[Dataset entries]
(* ===== verification/SessionExamples.v ===== *)
(** * Concrete logins

    The libraries and settings instantiated with concrete functions, the witnesses of
    the theorems on logins, and examples of behaviour worth knowing. *)
From S2P Require Import Prelude RustStd RecordUpdate Secrets SecretsProofs ConfigStore Config2Store TrustedDevices.
From S2P Require Import SessionScope LoginGuard HostNames Session Login Dispatch LoginFrames LoginProofs.
From S2P Require TransportConfig TrustedTokens ConfigStoreProofs.
From Stdlib Require Import Ascii.

Module SessionExamples.
Export SecretsProofs.Toy LoginProofs.
#[export] Existing Instance TrustedTokens.Examples.toy_json.
#[export] Existing Instance TrustedTokens.Examples.toy_totp.
#[export] Existing Instance TrustedTokens.Examples.toy_tokens.

#[export] Instance site : Site := {|
  OVERWRITE_SETTINGS := ∅;
  DEFAULT_SETTINGS := ∅;
  BUILTIN_SETTINGS := ∅;
  HARD_SETTINGS := ∅;
  mac_address := None;
  hostname := None;
  lower_chars := λ s, b2z <$> as_bytes s;
  unicode_digit := λ _, false;
  folds_to_letter := λ _, false;
  cidr_contains := λ _ _, false;
|}.

Definition env (t : Z) : Env :=
  mkEnv t t false false false false NoImplementation true true "" None (λ _, None) false false false
    "service" (λ _, false) false false (λ _, false) false None true.

Definition no_conn : Connection :=
  mkConn 0 "" false "" "" None false false false false false "" false true None false None
    false false false false false false false false None None 0 false false false false false false
    false false default_login None None false false false false false None false true None None
    false false false NoAuth NoFactor "" false [] false false 0 0.

(** A host with a permanent password, and the options [o]. *)
Definition host_with (o : gmap string string) : Host :=
  let h := (set_permanent_password ∅ ∅ "secret" ConfigStoreProofs.Examples.fresh_host).2 in
  h <| TEMPORARY_PASSWORD := "abc123" |>
    <| CONFIG := (CONFIG h) <| Secrets.id := "123456789" |> |>
    <| CONFIG2 := (CONFIG2 h) <| net := TransportConfig.TransportConfig.with_options (net (CONFIG2 h)) o |> |>.

Definition world (o : gmap string string) : World :=
  mkWorld (host_with o) ∅ [] ("", 0) (λ _, ∅) [] ∅ ∅ no_conn [].

(** The answer of a peer that knows the password. *)
Definition answer (password : string) (c : Connection) : bytes :=
  sha256 (sha256 (as_bytes password ++ as_bytes (hash_salt c)) ++ as_bytes (hash_challenge c)).

Definition request (response : bytes) (u : option LoginUnion) : LoginRequest :=
  default_login <| username := "123456789" |> <| my_id := "987654321" |> <| my_name := "me" |>
                <| session_id := 7 |> <| version := "1.4.0" |> <| lr_password := response |> <| union := u |>.

Definition opened (o : gmap string string) : World := (start (env 1000) 1 "10.0.0.1" true None (world o)).2.
Definition login_event (password : string) (u : option LoginUnion) (w : World) : Event :=
  Peer (env 2000) (Some (LoginRequestMsg (request (answer password (conn w)) u))).

(** The history of a list of events and the state they lead to. *)
Fixpoint play (es : list (World → Event)) (w : World) : history * bool * World :=
  match es with
  | [] => ([], true, w)
  | e :: es =>
      let '(keep, w') := step (e w) w in
      if keep : bool then let '(h, alive, w'') := play es w' in ((e w, w) :: h, alive, w'')
      else ([(e w, w)], false, w')
  end.

Example right_password : authorized (conn (step (login_event "secret" None (opened ∅)) (opened ∅)).2) = true.
Proof. vm_compute. reflexivity. Qed.
Example temporary_password : authorized (conn (step (login_event "abc123" None (opened ∅)) (opened ∅)).2) = true.
Proof. vm_compute. reflexivity. Qed.
Example wrong_password : authorized (conn (step (login_event "guess" None (opened ∅)) (opened ∅)).2) = false.
Proof. vm_compute. reflexivity. Qed.

(** *** The second factor *)
Definition with_2fa : gmap string string := {["2fa" := "totp"]}.
Definition code_event (code : string) (w : World) : Event := Peer (env 3000) (Some (Auth2fa code false)).
Definition two_steps (code : string) : history * bool * World :=
  play [login_event "secret" None; code_event code] (opened with_2fa).

Example password_then_code :
  let '(h, _, w) := two_steps "123456" in
  (authorized ∘ conn ∘ snd) <$> h = [false; false] ∧ authorized (conn w) = true.
Proof. vm_compute. done. Qed.
Example password_then_wrong_code : authorized (conn (two_steps "000000").2) = false.
Proof. vm_compute. done. Qed.
Example code_without_password :
  authorized (conn (play [code_event "123456"] (opened with_2fa)).2) = false.
Proof. vm_compute. done. Qed.

(** A login with a password and a code, and what it rests on. *)
Lemma reaches_play es w0 w h h' alive w' :
  reaches w0 h true w → play es w = (h', alive, w') → reaches w0 (h ++ h') alive w'.
Proof.
  revert w h h' w'. induction es as [|e es IH]; intros w h h' w' Hr; cbn [play].
  { intros [= <- <- <-]. by rewrite app_nil_r. }
  pose proof (reaches_step w0 h w (e w) Hr) as Hs.
  destruct (step (e w) w) as [[] w1] eqn:He; cbn [fst snd] in Hs.
  - destruct (play es w1) as [[h2 alive2] w2] eqn:Hp. intros [= <- -> ->].
    replace (h ++ (e w, w) :: h2) with ((h ++ [(e w, w)]) ++ h2) by by rewrite <- app_assoc.
    by eapply IH.
  - by intros [= <- <- <-].
Qed.

Lemma reaches_played es w : reaches w (play es w).1.1 (play es w).1.2 (play es w).2.
Proof.
  pose proof (reaches_play es w w [] (play es w).1.1 (play es w).1.2 (play es w).2 (reaches_start w)) as Hr.
  apply Hr. by destruct (play es w) as [[??]?].
Qed.

Lemma forallb_Forall {A} (f : A → bool) l : forallb f l = true → Forall (λ x, f x = true) l.
Proof.
  induction l as [|x l IH]; [by constructor|]. cbn [forallb]. intros [Hx Hl]%andb_true_iff.
  constructor; [exact Hx|by apply IH].
Qed.
Lemma kept_result (p : bool * World) : p.1 = true → p = (true, p.2).
Proof. destruct p. cbn. by intros ->. Qed.

Lemma login_needs_credentials_witness :
  start (env 1000) 1 "10.0.0.1" true None (world with_2fa) = (true, opened with_2fa) ∧
  length (two_steps "123456").1.1 = 2%nat ∧ authorized (conn (two_steps "123456").2) = true ∧
  admitted (opened with_2fa) (two_steps "123456").1.1.
Proof.
  unfold two_steps.
  assert (start (env 1000) 1 "10.0.0.1" true None (world with_2fa) = (true, opened with_2fa)) as Hst.
  { apply kept_result. vm_compute. reflexivity. }
  assert (authorized (conn (play [login_event "secret" None; code_event "123456"] (opened with_2fa)).2) = true) as Ha by (vm_compute; reflexivity).
  split; [exact Hst|]. split; [vm_compute; reflexivity|]. split; [exact Ha|].
  apply (login_needs_credentials (env 1000) 1 "10.0.0.1" true None (world with_2fa) (opened with_2fa)
    _ (play [login_event "secret" None; code_event "123456"] (opened with_2fa)).1.2
    (play [login_event "secret" None; code_event "123456"] (opened with_2fa)).2); [exact Hst| |exact Ha].
  exact (reaches_played [login_event "secret" None; code_event "123456"] (opened with_2fa)).
Defined.

(** *** Behaviour worth knowing *)

(** A stored 2FA secret that cannot be opened - here it was sealed on another machine -
    leaves the login with the password alone. *)
Definition moved (w : World) : World := w <| host := (host w) <| machine_uid := Some (as_bytes "another") |>
                                                               <| CACHED_MACHINE_UID := None |> |>.
Example unreadable_2fa_is_none :
  let w := (start (env 1000) 1 "10.0.0.1" true None (moved (world with_2fa))).2 in
  authorized (conn (step (login_event "abc123" None w) w).2) = true.
Proof. vm_compute. done. Qed.

(** A permission that is switched before the connection is accepted subscribes it. *)
Example switched_before_login :
  let w := (step (Manager (env 2000) (SwitchPermission "clipboard" true)) (opened ∅)).2 in
  authorized (conn w) = false ∧ Subscribe ClipboardService true ∈ effects w.
Proof. vm_compute. split; [done|]. set_solver. Qed.

End SessionExamples.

▸ **Exercise objective**: Wherever the word "destruct" turns up in the records, copy out the line it is on.

▸ **Task result**:
  destruct (step (e w) w) as [[] w1] eqn:He; cbn [fst snd] in Hs.
  - destruct (play es w1) as [[h2 alive2] w2] eqn:Hp. intros [= <- -> ->].
  apply Hr. by destruct (play es w) as [[??]?].
Proof. destruct p. cbn. by intros ->. Qed.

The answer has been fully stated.